AGREEMENT FOR THIRD PARTY ADMINISTRATIVE SERVICES
TRISTAR RISK MANAGEMENT
TH1S AGREEMENT is made and entered into as of the / 0 day of
, 2009. by and between the CITY OF CARLSBAD, a municipal
corporation, ("City"), and TRISTAR Risk Management, a privately held Corporation
RECITALS
A. City requires the professional services of a third party administrator that is
experienced in managing and administering the City's workers' compensation claims.
B. Contractor has the necessary experience in providing professional
services and advice related to workers' compensation.
C. Selection of Contractor is expected to achieve the desired results in an
expedited fashion.
D. Contractor has submitted a proposal to City and has affirmed its
willingness and ability to perform such work.
E. Contractor has been performing the work since July 1, 2007, without the
benefit of an agreement and the parties desire to ratify this work.
NOW, THEREFORE, in consideration of these recitals and the mutual covenants
contained herein, City and Contractor agree as follows:
1. SCOPE OF WORK
City retains Contractor to perform, and Contractor agrees to render, those services (the
"Services") that are defined in attached Exhibit "A", which is incorporated by this
reference in accordance with this Agreement's terms and conditions.

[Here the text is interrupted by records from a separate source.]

(** ** More on constrained OLS *)

(** X8. [constrained_ols] checks [delta] first and [no_placebos] second:
    [delta <= 0] raises the positivity error whatever the other arguments,
    and otherwise [no_placebos < 1] raises its own error. Either way the
    log of events is empty: no optimizer is run and no warning issued. *)
Theorem constrained_ols_validation :
  forall (np : numpy) minimize (Y : list float) (X : list (list float)) (delta : float)
         (k : Z) (start_val : list float) (max_unconstr_coef : option float),
    ((delta <=? 0) = true ->
     constrained_ols np minimize Y X delta k start_val max_unconstr_coef
       = ([], Raise (ValueError (must_be_strictly_positive "delta" delta)))) /\
    ((delta <=? 0) = false -> (k < 1)%Z ->
     constrained_ols np minimize Y X delta k start_val max_unconstr_coef
       = ([], Raise (ValueError (no_placebos_must_be_at_least_1 k)))).
Proof.
  intros np minimize Y X delta k start_val muc.
  unfold constrained_ols, _validate_positive. split.
  - intros H. rewrite H. reflexivity.
  - intros H Hk. rewrite H.
    replace (k <? 1)%Z with true by (symmetry; apply Z.ltb_lt; exact Hk).
    reflexivity.
Qed.

(** X9. Off the fast path [constrained_ols] runs COBYLA from [start_val];
    only when that run reports failure does it run COBYLA once more, again
    from [start_val] and with the tighter options. It returns the point and
    the success flag of the last run. A constraint violation above [1e-8] at
    that point adds a warning to the log and changes nothing else. *)
Theorem constrained_ols_retry :
  forall (np : numpy) minimize (Y : list float) (X : list (list float)) (delta : float)
         (k : Z) (start_val : list float) (max_unconstr_coef : option float)
         (m c : float) (r1 r : OptimizeResult (list float)),
    (1 <= k)%Z -> (0 <? delta) = true ->
    fast_path_value start_val k max_unconstr_coef = Ok m ->
    (delta <=? m) = false ->
    minimize (objective np Y X) start_val (constraint delta k) first_run_options
      = Ok r1 ->
    (if success r1 then r = r1
     else minimize (objective np Y X) start_val (constraint delta k)
            second_run_options = Ok r) ->
    constraint delta k (x r) = Ok c ->
    constrained_ols np minimize Y X delta k start_val max_unconstr_coef
      = (ev_minimize start_val first_run_options
         :: (if success r1 then []
             else [ev_minimize start_val second_run_options])
         ++ (if 1e-8 <? - c then [ev_warn (- c)] else []),
         Ok (x r, success r)).
Proof.
  intros np minimize Y X delta k start_val muc m c r1 r Hk Hd Hm Hlt Hr1 Hr Hc.
  unfold constrained_ols.
  rewrite (_validate_positive_ok _ _ Hd).
  destruct (k <? 1)%Z eqn:Hk1; [apply Z.ltb_lt in Hk1; lia|].
  assert (E : (match muc with
               | Some given => ret given
               | None => lift (np_max (np_abs (slice_to start_val k)))
               end) = ([], Ok m)).
  { unfold fast_path_value in Hm.
    destruct muc as [given|]; [injection Hm as ->; reflexivity|].
    rewrite Hm. reflexivity. }
  rewrite E. unfold lbind at 1 2 3. simpl. rewrite Hlt.
  unfold run_minimize, lbind, tell, lift. simpl.
  fold first_run_options second_run_options. rewrite Hr1. simpl.
  destruct (success r1) eqn:Hs1; simpl.
  - subst r. rewrite Hc. simpl. rewrite Hs1.
    destruct (1e-8 <? - c); simpl; reflexivity.
  - rewrite Hr. simpl. rewrite Hc. simpl.
    destruct (1e-8 <? - c); simpl; reflexivity.
Qed.

Lemma constrained_ols_retry_witness :
  constrained_ols index_order stay_put [1; 2] [[1; 0]; [0; 1]] 0.5 1 [0.05; 0.03] None
    = ([ev_minimize [0.05; 0.03] first_run_options;
        ev_minimize [0.05; 0.03] second_run_options;
        ev_warn (- (0.05 - 0.5))],
       Ok ([0.05; 0.03], false)) /\
  constrained_ols index_order succeed_at_once [1; 2] [[1; 0]; [0; 1]] 0.5 1 [0.05; 0.03] None
    = ([ev_minimize [0.05; 0.03] first_run_options],
       Ok ([0.05 + 1; 0.03 + 1], true)).
Proof.
  split.
  - apply (constrained_ols_retry index_order stay_put [1; 2] [[1; 0]; [0; 1]] 0.5 1
             [0.05; 0.03] None 0.05 (0.05 - 0.5)
             {| x := [0.05; 0.03]; success := false |}
             {| x := [0.05; 0.03]; success := false |});
      first [reflexivity | discriminate].
  - apply (constrained_ols_retry index_order succeed_at_once [1; 2] [[1; 0]; [0; 1]] 0.5 1
             [0.05; 0.03] None 0.05 (0.05 + 1 - 0.5)
             {| x := [0.05 + 1; 0.03 + 1]; success := true |}
             {| x := [0.05 + 1; 0.03 + 1]; success := true |});
      first [reflexivity | discriminate].
Defined.

(** ** More on the residual variance *)

(** X10. [sigma_hathat_c] looks at the panel identifiers only through
    [len(ID)], the number of distinct identifiers and, for a non-empty
    [time], the number of distinct periods: two panels that agree on these
    three numbers give the same estimate or the same error. The length of
    [time] is never compared with the length of [ID]. *)
Theorem sigma_hathat_c_panel_counts_only :
  forall (np : numpy) (parameter : list float) (X : list (list float))
         (Y : list float)
         (ID time ID' time' : list Z),
    length ID = length ID' -> distinct_count ID = distinct_count ID' ->
    time <> [] -> time' <> [] -> distinct_count time = distinct_count time' ->
    sigma_hathat_c np parameter X Y ID time = sigma_hathat_c np parameter X Y ID' time'.
Proof.
  intros np parameter X Y ID time ID' time' HN Hn Ht Ht' HT.
  unfold sigma_hathat_c. rewrite !np_unique_distinct_count, Hn, HT.
  replace (len ID') with (len ID) by (unfold len; congruence).
  replace (len time =? 0)%Z with false
    by (symmetry; apply Z.eqb_neq; unfold len; destruct time; simpl; [congruence|lia]).
  replace (len time' =? 0)%Z with false
    by (symmetry; apply Z.eqb_neq; unfold len; destruct time'; simpl; [congruence|lia]).
  reflexivity.
Qed.

Lemma sigma_hathat_c_panel_counts_only_witness :
  sigma_hathat_c index_order [1] [[1]; [2]; [3]; [4]; [5]; [6]] [1; 2; 3; 5; 5; 6]
    [1; 1; 1; 2; 2; 2]%Z [1; 2; 3; 1; 2; 3]%Z
  = sigma_hathat_c index_order [1] [[1]; [2]; [3]; [4]; [5]; [6]] [1; 2; 3; 5; 5; 6]
      [7; 9; 9; 9; 9; 9]%Z [4; 5; 6; 6]%Z.
Proof.
  apply sigma_hathat_c_panel_counts_only;
    first [reflexivity | discriminate].
Defined.

(** ** More on the threshold searches *)

Section PenaltySigns.

Variables prec emax : Z.

Lemma SFmul_positive_not_negative (mk : positive) (ek : Z) (b : spec_float) :
  SFnot_negative b ->
  SFnot_negative (SFmul prec emax (S754_finite false mk ek) b).
Proof.
  destruct b as [sb|sb| |sb mb eb]; simpl; intros Hb; subst; auto.
  apply SFsign_false_not_negative. apply binary_round_aux_sign.
Qed.

Lemma SFsub_self (s : bool) (m : positive) (e : Z) :
  SFsub prec emax (S754_finite s m e) (S754_finite s m e) = S754_zero false.
Proof. simpl. rewrite Z.sub_diag. reflexivity. Qed.

End PenaltySigns.

Lemma SFin_open_unit_finite (c : spec_float) (m1 : positive) (e1 : Z) :
  SFltb (S754_zero false) c = true ->
  SFltb c (S754_finite false m1 e1) = true ->
  exists m e, c = S754_finite false m e.
Proof.
  unfold SFltb.
  destruct c as [[ | ]|[ | ]| |[ | ] m e]; simpl; try congruence.
  intros _ _. eexists; eexists; reflexivity.
Qed.

Lemma sub_self_in_open_unit (a : float) :
  (0 <? a) = true -> (a <? 1) = true -> a - a = 0.
Proof.
  rewrite !ltb_spec, Prim2SF_zero, Prim2SF_one. intros H0 H1.
  destruct (SFin_open_unit_finite _ _ _ H0 H1) as [m [e E]].
  apply Prim2SF_inj. rewrite sub_spec, E, Prim2SF_zero. apply SFsub_self.
Qed.

Lemma scaled_square_not_negative (k d : float) :
  (exists mk ek, Prim2SF k = S754_finite false mk ek) ->
  not_negative (k * (d * d)).
Proof.
  intros [mk [ek Hk]]. unfold not_negative. rewrite mul_spec, Hk.
  apply SFmul_positive_not_negative. apply square_not_negative.
Qed.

Any services
performed since July 1, 2007, are hereby ratified.
2. STANDARD OF PERFORMANCE
While performing the Services, Contractor will exercise the reasonable professional
care and skill customarily exercised by reputable members of Contractor's profession
practicing in the Metropolitan Southern California Area, and will use reasonable
diligence and best judgment while exercising its professional skill and expertise.
3. TERM
The term of this Agreement will be effective for a period of three (3) years from the date
first above written. The City Manager may amend the Agreement to extend it for two (2)
additional one (1) year periods or parts thereof in an amount not to exceed an additional
three percent (3%) per Agreement year. Extensions will be based upon a satisfactory
review of Contractor's performance, City needs, and appropriation of funds by the City
Council. The parties will prepare a written amendment indicating the effective date and
length of the extended Agreement.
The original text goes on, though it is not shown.